- Directed by: Friz Freleng (uncredited) Hawley Pratt (uncredited)
- Story by: Michael Maltese
- Starring: Mel Blanc
- Music by: Carl W. Stalling
- Animation by: Ken Champin Gerry Chiniquy Manuel Perez Virgil Ross
- Layouts by: Hawley Pratt
- Backgrounds by: Paul Julian
- Color process: Technicolor
- Production company: Warner Bros. Cartoons
- Distributed by: Warner Bros. Pictures
- Release date: June 22, 1946;
- Running time: 7 minutes
- Language: English

= Hollywood Daffy =

Hollywood Daffy is a 1946 Warner Bros. Merrie Melodies cartoon, starring Daffy Duck. The cartoon was written by Michael Maltese and was released on June 22, 1946.

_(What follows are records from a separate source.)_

(** C13: Streams.  In every history of any number of Unix sockets: the bytes received from a stream
    in one direction, followed by those in its buffer, are the bytes that were sent into it, in
    order; the buffer never holds more than 64 KiB; and each of its two ends is in exactly one place
    as long as it is alive, a socket or the queue of connections to accept, and in none after
    that. *)
Theorem unix_streams_are_fifo f os c d s :
  duplexes (unix_run os (net_new f)) !! c = Some d ->
  flows (received (c, s)) os (net_new f) ++ buf d s = flows (sent (c, s)) os (net_new f) /\
  Z.of_nat (length (buf d s)) <= UNIX_BUF_SIZE /\
  ends (c, s) (unix_run os (net_new f)) = (if held d s then 1 else 0)%nat.
Proof.
  intros Hd. assert (Hgen : forall n, owned n -> roomy n ->
    flows (received (c, s)) os n ++ stream_buf (c, s) (unix_run os n) = stream_buf (c, s) n ++ flows (sent (c, s)) os n /\ roomy (unix_run os n)).
  { clear Hd. induction os as [|o os IH]; intros n Ho Hr; simpl; [by rewrite app_nil_r|].
    destruct (step_stream o n (c, s) (ow_numbered _ Ho)) as [Hs Hr1].
    destruct (IH (unix_step o n) (owned_step _ _ Ho) (Hr1 Hr)) as [Hfs Hr2]. split; [|done].
    rewrite <-app_assoc, Hfs, app_assoc, Hs. by rewrite app_assoc. }
  destruct (Hgen (net_new f) (owned_empty f)) as [Hf Hr]; [intros e; unfold stream_buf; cbn [duplexes net_new]; rewrite lookup_empty; unfold UNIX_BUF_SIZE; simpl; lia|].
  pose proof (ow_ends _ (owned_run os _ (owned_empty f)) c s) as He. pose proof (Hr (c, s)) as Hrs.
  unfold stream_buf in Hf, Hrs. simpl in Hf, Hrs. rewrite Hd in *. done.
Qed.
(** ** Datagrams are packets in order *)

Lemma post_mail q p n q' :
  box_mail q' (post q p n).2 = box_mail q' n ++ match (post q p n).1 with Ok _ => if decide (q = q') then [p] else [] | Err _ => [] end.
Proof.
  unfold post, box_mail. destruct (boxes n !! q) as [m|] eqn:Hm; [|by rewrite app_nil_r]. destruct (receiver m); simpl; [|by rewrite app_nil_r].
  rewrite lookup_insert. case_decide as Hq; [subst q'; by rewrite Hm|by rewrite app_nil_r].
Qed.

The short was directed by Friz Freleng and Hawley Pratt. Freleng allegedly refused to work on the short due to his dissatisfaction with the story, resulting in Pratt assisting him in direction. Neither Pratt or Freleng received directors credit for this short.

==Plot==
The film begins with a pack of wolves howling in the center of Hollywood (a reference to Hollywood and Vine) as a spot for men looking to pick up women ("wolves" in the slang of the day). Daffy, having travelled to Hollywood, attempts to get into the "Warmer Bros." studio to see movie stars. However, the abrasive Keystone Cops-like security guard with a Joe Besser-like voice will not let him pass through the gate. After unsuccessfully endeavoring to enter the studio by way of various disguises and being thrown out each time, culminating with Daffy posing as a film director, but ultimately this disguise is exposed as well. Daffy finally declares that he won't leave until he literally "sees (movie) stars." The guard agrees to figuratively show him the stars, then bashes Daffy over the head and throws him out of the studio, where the dazed Daffy can see all the stars he wants...circling his head.

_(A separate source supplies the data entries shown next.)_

(** ** A file tree *)

(** A directory 1, called 10, in the root 0; a file 2, called 11, in that; links 12 to the file and 13
    to itself. *)
#[local] Instance tree_vfs : Vfs () Z (list (Component Z)) Z := {
  parent l := if l =? 0 then None else if l =? 2 then Some 1 else Some 0;
  loc_name l := l;
  is_dir l := (l =? 0) || (l =? 1);
  is_symlink l := (l =? 3) || (l =? 4);
  lookup_no_follow _ l n :=
    if l =? 0 then if n =? 10 then Ok 1 else if n =? 12 then Ok 3 else if n =? 13 then Ok 4 else Err NotFound
    else if l =? 1 then if n =? 11 then Ok 2 else Err NotFound
    else Err NotADirectory;
  read_link _ l := if l =? 3 then Ok [CurDir; Normal 10; Normal 11] else Ok [Normal 13];
  path_is_empty p := match p with [] => true | _ => false end;
  components p := p;
  file_name p := match last p with Some (Normal n) => Some n | _ => None end;
  unlink _ _ _ w := (Err Unsupported, w);
  rename_at _ _ _ _ w := (Err Unsupported, w);
  create_dir_at _ _ _ w := (Err Unsupported, w);
  create_symlink_at _ _ w := (Err Unsupported, w);
  set_symlink _ _ w := (Err Unsupported, w);
  link_at _ _ _ w := (Err Unsupported, w);
}.

#[local] Instance tree_laws : VfsLaws () Z (list (Component Z)) Z.
Proof.
  split; simpl; [done| |].
  - intros _ l n. destruct (Z.eqb_spec l 0), (Z.eqb_spec l 1); done.
  - intros l Hl. apply orb_true_iff in Hl. rewrite !Z.eqb_eq in Hl. destruct (Z.eqb_spec l 3), (Z.eqb_spec l 4); try done; lia.
Qed.

Lemma paths_resolve_by_rewriting_witness :
  resolve () (ctx_new 0) [RootDir; Normal 10; ParentDir; ParentDir; Normal 12] = Some (Ok 2) /\
  resolve () (ctx_new 0) [Normal 13] = Some (Err FilesystemLoop).
Proof.
  split.
  - destruct (paths_resolve_by_rewriting () (ctx_new 0) [RootDir; Normal 10; ParentDir; ParentDir; Normal 12]) as (r & -> & Hr).
    f_equal. apply Hr; [done|done|]. vm_compute. reflexivity.
  - destruct (paths_resolve_by_rewriting () (ctx_new 0) [Normal 13]) as (r & -> & Hr).
    f_equal. apply Hr; [done|done|]. vm_compute. reflexivity.
Defined.

(** Dots after a file: the directory of the file, where POSIX prescribes an error. *)
Theorem dots_pass_through_files :
  resolve () (ctx_new 0) [Normal 10; Normal 11; ParentDir] = Some (Ok 1) /\ is_dir 2 = false /\
  posix_resolve () 0 0 [Normal 10; Normal 11; ParentDir] = None.
Proof. split_and!; vm_compute; reflexivity. Qed.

==Hollywood celebrities featured in the cartoon==
- Daffy says he would love to meet Lauren Bacall.
- The cop allows Bette Davis (voiced by Sara Berner) and Johnny Weissmuller (swinging from a vine dressed as Tarzan) to enter the studio, because they're employees of the studio.
- When trying to enter the studio, Daffy disguises himself as Charlie Chaplin (in his signature outfit), Jimmy Durante, Bing Crosby (voiced by Gil Turner, whose imitation of Crosby is often used in numerous Looney Tunes cartoons) and an Academy Award statue. When the cop questions whether Daffy is really an Oscar, Daffy indicates that "J.L." is waiting for him, a reference to Jack L. Warner, head of production at Warner Brothers (see Freleng's "Ain't That Ducky" for another reference to "J.L." by Daffy.)
- When Daffy drives the cop through the studio, he passes the dressing rooms of Abbott and Costello (with the same shape as their bodies), Ann Sheridan (also as shapely as the actress, and surrounded by several bear traps) and Jimmy Durante (whose house has the same shape as his profile, including his famous, large nose), who has a bear trap on his leg.
- Jack Benny is seen trying to get an Oscar statue by playing a claw machine.
- Daffy compares the cop with Errol Flynn.
- When Daffy literally sees stars after being hit on the head, he claims that he recognizes Hedy Lamarr, Alexis Smith, Dorothy Lamour, Baby Snooks and Ann Sheridan.

==Home media==
The short is available on disc 2 of the Looney Tunes Golden Collection: Volume 5 DVD set, and on disc 2 of the Looney Tunes Collector's Vault: Volume 3 Blu-ray set.